Читать «Годы в Вольфенбюттеле. Жизнь Жан-Поля Фридриха Рихтера» онлайн - страница 130

Герхард Вальтер Менцель

Поэтому понятно, что даже его терпимый друг, пастор Фогель, не возражая против гениально своевольной орфографии Рихтера, все же протестует против его своеволия в одежде. В свою защиту Рихтер приводит сначала разумные обоснования (что носить открытые рубашки здоровее, что не носить парика — значит экономить деньги и время), но потом называет истинные причины: если общество им недовольно, то еще больше он недоволен обществом, он вынужден плыть против течения, чтобы сохранить в себе то, что считает своим достоинством; ему наплевать на мнение людей, потому что ему не нужны никакие должности, а только угол, где он мог бы работать; подобно Диогену в своей бочке, он хотел бы освободиться от всяких потребностей, чтобы независимость позволяла ему карать пороки власть имущих.
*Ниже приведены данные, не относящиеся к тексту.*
(** The rewards an entry gives up go back to the farm they came from. *)
Lemma return_unclaimable_Ok un yf gf s yf' gf' s' :
  0 <= un → 0 <= GlobalFarmData.accumulated_paid_rewards gf → 0 <= YieldFarmData.left_to_distribute yf →
  return_unclaimable T un yf gf s = Ok ((yf', gf'), s') →
  ∃ x, s' = set_lm_ext x s ∧ lm_block s' = lm_block s ∧
    yf' = YieldFarmData.set_left_to_distribute (YieldFarmData.left_to_distribute yf - un) yf ∧
    gf' = GlobalFarmData.set_accumulated_paid_rewards (GlobalFarmData.accumulated_paid_rewards gf - un) gf ∧
    un <= YieldFarmData.left_to_distribute yf ∧ un <= GlobalFarmData.accumulated_paid_rewards gf ∧
    (un = 0 ∧ x = lm_ext s ∨
     ∃ pot account, pot_account_id T = Some pot ∧ farm_account_id T (GlobalFarmData.id gf) = Ok account ∧
       transfer (GlobalFarmData.reward_currency gf) pot account un AllowDeath (lm_ext s) = Ok x).
Proof.
  intros H0u Hp Hl Hr. unfold return_unclaimable, defensive_or, lm_call in Hr. case_match; inv_pallet; inv_ext.
  - match goal with E : transfer _ _ _ _ _ _ = Ok ?x0 |- _ =>
      pose proof (lm_transfer_block _ _ _ _ _ _ _ E); exists x0 end.
    split_and!; [done..|]. right. eauto.
  - exists (lm_ext s). propify. assert (un = 0) as -> by lia. rewrite !Z.sub_0_r.
    split_and!; [by destruct s|done|by destruct yf|by destruct gf|lia|lia|by left].
Qed.

Lemma withdraw_stake_inv s g gf yf v gf' s' :
  lm_inv s → GlobalFarm s !! g = Some gf → fits u128 v → fits u128 (YieldFarmData.multiplier yf) →
  (if FarmState.is_active (YieldFarmData.state yf) then
     stake ← or_overflow (calculate_global_farm_shares v (YieldFarmData.multiplier yf));
     lift (GlobalFarmData.remove_stake stake gf)
   else mret gf) s = Ok (gf', s') →
  s' = s ∧ (∃ z, gf' = GlobalFarmData.set_total_shares_z z gf) ∧ lm_inv (with_global g gf' s).
Proof.
  intros I Hg Hv Ty Hr. rewrite <- (with_global_id s g gf Hg) in I. unfold or_overflow in Hr. case_match; inv_run.
  - match goal with E : GlobalFarmData.remove_stake _ _ = Ok _ |- _ =>
      eapply (remove_stake_inv T s g) in E as (? & _ & ?); [done|exact I|] end.
    by eapply stake_nonneg; [| |eassumption].
  - split_and!; [done| |done]. exists (GlobalFarmData.total_shares_z gf). by destruct gf.
Qed.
Карать, говорит он. Но для этого нужно могущество, хотя бы только поэтическое. Он уверен, что уже обладает им. В самоуверенности у него нет недостатка. Она средство, чтобы освободиться от душевной зависимости, порожденной бедностью. Без такой уверенности в себе он едва ли был бы способен в тех условиях творить. Когда некий сосед в Лейпциге пожаловался домохозяину Рихтера на неслыханно вызывающую одежду студента, этот студент написал ему: «Вы презираете мое ничтожное имя, но советую Вам запомнить его». А когда мать упомянула, что надеется когда-нибудь увидеть его проповедником в Гофе, он презрительно ответил: «Меня насмешил Ваш благочестивый совет произносить душеспасительные проповеди в госпитальной церкви в Гофе перед старухами и нищими школьниками. Уж не думаете ли Вы, что быть проповедником большая честь? Этой чести может удостоиться любой жалкий студент, а сочинить проповедь можно и во сне… Я не презираю священнослужителей, но я не презираю и льнопрядильщиков, однако стать льнопрядильщиком не хочу».

Но изучает он все-таки — само собой разумеется — теологию; правда, изучает ее так, как Лессинг или как Гёте изучал юриспруденцию, — номинально, между делом. Его теологические интересы все больше и больше вытесняются философскими, помимо того, он по-прежнему испытывает огромную тягу к другим наукам. Наряду с «деяниями апостолов» он слушает курс логики, метафизики, этики, эстетики, английского и тригонометрии, совершенствуется во французском языке. Но числится теологом, и среди них он не единственный, кто голодает. Теология — наука бедняков. Только как теолог он может надеяться, что его освободят от платы за зачисление в университет и за лекции, предоставят стипендию и бесплатный стол; и только окончив этот курс, он, если будет достаточно прилежен и покладист, может рассчитывать на должность. Для простолюдина теология не наука о божественном, а единственный способ, приобретя знания, преуспеть в жизни. Феодальное общество накануне гибели, ему нужна целая армия тех, кто деятельно поддерживает его идеологию, и оно вербует их во всех слоях.

Но истинные познания Рихтер по-прежнему черпает из книг. Он почти не покидает студенческую каморку. Он по-прежнему получает книжные посылки из Рехау и сам посылает книги туда, сопровождая их своими комментариями. Он уже больше наставляет пастора Фогеля, чем получает наставления от него. И пастор признает это. «Когда-нибудь у Вас будет больше заслуг передо мной, нежели сейчас у меня перед Вами», — пишет он юноше, давая новую пищу его уверенности в себе. Рихтер посылает ему в благодарность библиографические списки из Лейпцига — города книг. Он внимательно штудирует каталоги книжных ярмарок и отмечает в них важные новинки. «К ярмарке выйдут разные примечательные книги. Кантовская „Критика разума“; она остроумна, свободна и мудра», В одном из писем к Фогелю он признается в «душевном наслаждении», которое доставляет ему наука.